Lemma hart_of_put_ne s i j h :
  hart_moved s i h -> j <> i ->
  cur (hart_of (put_hart i h s) j) = cur (hart_of s j) /\
  sie (hart_of (put_hart i h s) j) = sie (hart_of s j).
Proof.
  intros [_ _ Ho] Hne. unfold cur, sie, hart_of, put_hart; simpl. split.
  - by rewrite !Nat2Z.id, Ho.
  - by rewrite !nth_lookup, list_lookup_insert_ne by done.
Qed.

Lemma mycpu_ptr_put s i j h : mycpu_ptr (hart_of (put_hart i h s) j) = mycpu_ptr (hart_of s j).
Proof. done. Qed.

(** A step of the hart's own state that keeps its claim on the lock. *)
Lemma inv_run s i m h p :
  lock_inv s -> in_range i -> m (hart_of s i) = Ret tt h -> hart_moved s i h ->
  owns p = owns (pc_at s i) -> named p = named (pc_at s i) -> p <> LPanic ->
  (pinned p = true -> 0 < c_noff (cur h)) ->
  lock_inv (run i m p s).
Proof.
  intros Hinv Hi Hm Hmv Ho Hn Hp Hnoff. unfold run. rewrite Hm.
  pose proof (hart_of_put_eq s i h Hinv Hi Hmv) as Heq.
  destruct Hinv as [H1 H2 H3 H4 H5 H6 H7 H8 H9].
  assert (length (ms_pc (put_hart i h s)) = Z.to_nat NCPU) as H3' by done.
  assert (forall j, owns (pc_at (set_pc i p (put_hart i h s)) j) = owns (pc_at s j)) as HO.
  { intros j. rewrite pc_at_set by done. by destruct (decide (i = j)) as [<-|]. }
  assert (forall j, named (pc_at (set_pc i p (put_hart i h s)) j) = named (pc_at s j)) as HN.
  { intros j. rewrite pc_at_set by done. by destruct (decide (i = j)) as [<-|]. }
  split.
  - simpl. by destruct Hmv as [[]].
  - simpl. by rewrite length_insert.
  - simpl. by rewrite length_insert.
  - intros j Hj. change (hart_of (set_pc _ _ _) j) with (hart_of (put_hart i h s) j).
    destruct (decide (j = i)) as [->|Hne]; [rewrite Heq; by destruct Hmv|].
    destruct (hart_of_put_ne s i j h Hmv Hne) as [Hc Hs]. unfold in_range in Hj.
    apply hart_ok_intro; [simpl; lia|simpl; by destruct Hmv as [[]]|rewrite Hc|rewrite Hc, Hs].
    + by apply cur_noff_nonneg, H4.
    + by apply cur_sie, H4.
  - intros j Hj. rewrite pc_at_set by done.
    change (hart_of (set_pc _ _ _) j) with (hart_of (put_hart i h s) j).
    destruct (decide (i = j)) as [<-|Hne]; [by rewrite Heq|].
    destruct (hart_of_put_ne s i j h Hmv) as [-> _]; [done|]. by apply H5.
  - intros j Hj. rewrite pc_at_set by done. destruct (decide (i = j)); [done|]. by apply H6.
  - intros j k Hj Hk. rewrite !HO. by apply H7.
  - simpl. rewrite H8. by setoid_rewrite HO.
  - intros j Hj. rewrite HN. by apply H9.
Qed.

(** A step on the lock itself. *)
Lemma inv_lock s i lk p :
  lock_inv s -> in_range i -> p <> LPanic ->
  (pinned p = true -> pinned (pc_at s i) = true) ->
  (owns p = true -> forall j, in_range j -> j <> i -> owns (pc_at s j) = false) ->
  (lk_locked lk <> 0 <-> owns p = true \/ exists j, in_range j /\ j <> i /\ owns (pc_at s j) = true) ->
  (lk_cpu lk = mycpu_ptr (hart_of s i) <-> named p = true) ->
  (forall j, in_range j -> j <> i -> lk_cpu lk = mycpu_ptr (hart_of s j) <->
     lk_cpu (ms_lock s) = mycpu_ptr (hart_of s j)) ->
  lock_inv (set_pc i p (set_lock lk s)).
Proof.
  intros [H1 H2 H3 H4 H5 H6 H7 H8 H9] Hi Hp Hpin Hown Hlk Hci Hcj.
  assert (forall j, pc_at (set_pc i p (set_lock lk s)) j =
    if decide (i = j) then p else pc_at s j) as Hpc.
  { intros j. by rewrite pc_at_set. }
  split; simpl; try done.
  - by rewrite length_insert.
  - intros j Hj. rewrite Hpc. intros Hb. apply H5; [done|].
    destruct (decide (i = j)) as [<-|]; auto.
  - intros j Hj. rewrite Hpc. destruct (decide (i = j)); auto.
  - intros j k Hj Hk. rewrite !Hpc.
    destruct (decide (i = j)) as [<-|], (decide (i = k)) as [<-|]; intros Oj Ok; try done; auto.
    + rewrite Hown in Ok; try done; congruence.
    + rewrite Hown in Oj; try done; congruence.
  - rewrite Hlk. split.
    + intros [Ho|(j & Hj & Hne & Ho)].
      * exists i. rewrite Hpc, decide_True by done. done.
      * exists j. rewrite Hpc, decide_False by done. done.
    + intros (j & Hj & Ho). rewrite Hpc in Ho. destruct (decide (i = j)) as [<-|]; [by left|].
      right. exists j. auto.
  - intros j Hj. rewrite Hpc. destruct (decide (i = j)) as [<-|]; [done|].
    change (hart_of (set_pc _ _ _) j) with (hart_of s j). rewrite Hcj by done. by apply H9.
Qed.

(** A hart finds its own name in the lock exactly when it has put it there. *)
Lemma mine_named s i :
  lock_inv s -> in_range i -> (lk_cpu (ms_lock s) =? mycpu_ptr (hart_of s i)) = named (pc_at s i).
Proof.
  intros Hinv Hi. apply eq_true_iff_eq. rewrite Z.eqb_eq. by apply (li_cpu s Hinv).
Qed.

Lemma owner_locked s i : lock_inv s -> in_range i -> owns (pc_at s i) = true -> lk_locked (ms_lock s) <> 0.
Proof. intros Hinv Hi Ho. apply (li_locked s Hinv). by exists i. Qed.

Lemma other_not_owner s i j :
  lock_inv s -> in_range i -> in_range j -> j <> i -> owns (pc_at s i) = true ->
  owns (pc_at s j) = false.
Proof.
  intros Hinv Hi Hj Hne Ho. destruct (owns (pc_at s j)) eqn:E; [|done].
  by destruct Hne; apply (li_unique s Hinv).
Qed.

Lemma named_owns p : named p = true -> owns p = true.
Proof. by destruct p. Qed.

Lemma other_not_named s i j :
  lock_inv s -> in_range i -> in_range j -> j <> i -> owns (pc_at s i) = true ->
  lk_cpu (ms_lock s) <> mycpu_ptr (hart_of s j).
Proof.
  intros Hinv Hi Hj Hne Ho E. apply (li_cpu s Hinv j Hj), named_owns in E.
  by rewrite (other_not_owner s i j) in E.
Qed.

Lemma moved_upd s i f :
  lock_inv s -> in_range i -> c_noff (f (cur (hart_of s i))) = c_noff (cur (hart_of s i)) ->
  hart_moved s i (upd_cur f (hart_of s i)).
Proof.
  intros Hinv Hi Hf. split; [apply hart_ok_upd; [by apply li_harts|done]|done|].
  intros j Hj. simpl. rewrite Nat2Z.id. by rewrite list_lookup_alter_ne.
Qed.

Lemma moved_pushed s i :
  lock_inv s -> in_range i -> hart_moved s i (pushed (hart_of s i)).
Proof.
  intros Hinv Hi. split; [by apply hart_ok_pushed, li_harts|done|].
  intros j Hj. simpl. rewrite Nat2Z.id. by rewrite list_lookup_alter_ne.
Qed.

Lemma moved_popped s i :
  lock_inv s -> in_range i -> 0 < c_noff (cur (hart_of s i)) ->
  hart_moved s i (popped (hart_of s i)).
Proof.
  intros Hinv Hi Hn. split; [apply hart_ok_popped; [by apply li_harts|done]| |].
  - unfold popped. by destruct (_ && _).
  - intros j Hj. unfold popped. destruct (_ && _); simpl; rewrite Nat2Z.id;
      by rewrite list_lookup_alter_ne.
Qed.

(** ** Every step keeps the invariant *)

Lemma no_named_zero s j : in_range j -> 0 <> mycpu_ptr (hart_of s j).
Proof. intros _ E. symmetry in E. by apply mycpu_ptr_pos in E; [|simpl; lia]. Qed.

(** The checks move only the program counter. *)
Lemma inv_pc s i p :
  lock_inv s -> in_range i -> p <> LPanic -> pinned (pc_at s i) = true ->
  owns p = owns (pc_at s i) -> named p = named (pc_at s i) -> lock_inv (set_pc i p s).
Proof.
  intros Hinv Hi Hp Hpin Ho Hn.
  change (set_pc i p s) with (set_pc i p (set_lock (ms_lock s) s)).
  apply inv_lock; try done.
  - intros E j Hj Hne. apply (other_not_owner s i); try done. congruence.
  - rewrite (li_locked s Hinv), Ho. split.
    + intros (j & Hj & Hj'). destruct (decide (j = i)) as [->|]; [by left|right; by exists j].
    + intros [E|(j & Hj & _ & E)]; [by exists i|by exists j].
  - rewrite Hn. by apply (li_cpu s Hinv).
Qed.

———

→ What you have to do: Return a word-for-word copy of the lines from the beginning of the listing to the line holding "destruct (hart_of_put_ne s i j h Hmv Hne)", both kept.

→ Answer below:
Lemma hart_of_put_ne s i j h :
  hart_moved s i h -> j <> i ->
  cur (hart_of (put_hart i h s) j) = cur (hart_of s j) /\
  sie (hart_of (put_hart i h s) j) = sie (hart_of s j).
Proof.
  intros [_ _ Ho] Hne. unfold cur, sie, hart_of, put_hart; simpl. split.
  - by rewrite !Nat2Z.id, Ho.
  - by rewrite !nth_lookup, list_lookup_insert_ne by done.
Qed.

Lemma mycpu_ptr_put s i j h : mycpu_ptr (hart_of (put_hart i h s) j) = mycpu_ptr (hart_of s j).
Proof. done. Qed.

(** A step of the hart's own state that keeps its claim on the lock. *)
Lemma inv_run s i m h p :
  lock_inv s -> in_range i -> m (hart_of s i) = Ret tt h -> hart_moved s i h ->
  owns p = owns (pc_at s i) -> named p = named (pc_at s i) -> p <> LPanic ->
  (pinned p = true -> 0 < c_noff (cur h)) ->
  lock_inv (run i m p s).
Proof.
  intros Hinv Hi Hm Hmv Ho Hn Hp Hnoff. unfold run. rewrite Hm.
  pose proof (hart_of_put_eq s i h Hinv Hi Hmv) as Heq.
  destruct Hinv as [H1 H2 H3 H4 H5 H6 H7 H8 H9].
  assert (length (ms_pc (put_hart i h s)) = Z.to_nat NCPU) as H3' by done.
  assert (forall j, owns (pc_at (set_pc i p (put_hart i h s)) j) = owns (pc_at s j)) as HO.
  { intros j. rewrite pc_at_set by done. by destruct (decide (i = j)) as [<-|]. }
  assert (forall j, named (pc_at (set_pc i p (put_hart i h s)) j) = named (pc_at s j)) as HN.
  { intros j. rewrite pc_at_set by done. by destruct (decide (i = j)) as [<-|]. }
  split.
  - simpl. by destruct Hmv as [[]].
  - simpl. by rewrite length_insert.
  - simpl. by rewrite length_insert.
  - intros j Hj. change (hart_of (set_pc _ _ _) j) with (hart_of (put_hart i h s) j).
    destruct (decide (j = i)) as [->|Hne]; [rewrite Heq; by destruct Hmv|].
    destruct (hart_of_put_ne s i j h Hmv Hne) as [Hc Hs]. unfold in_range in Hj.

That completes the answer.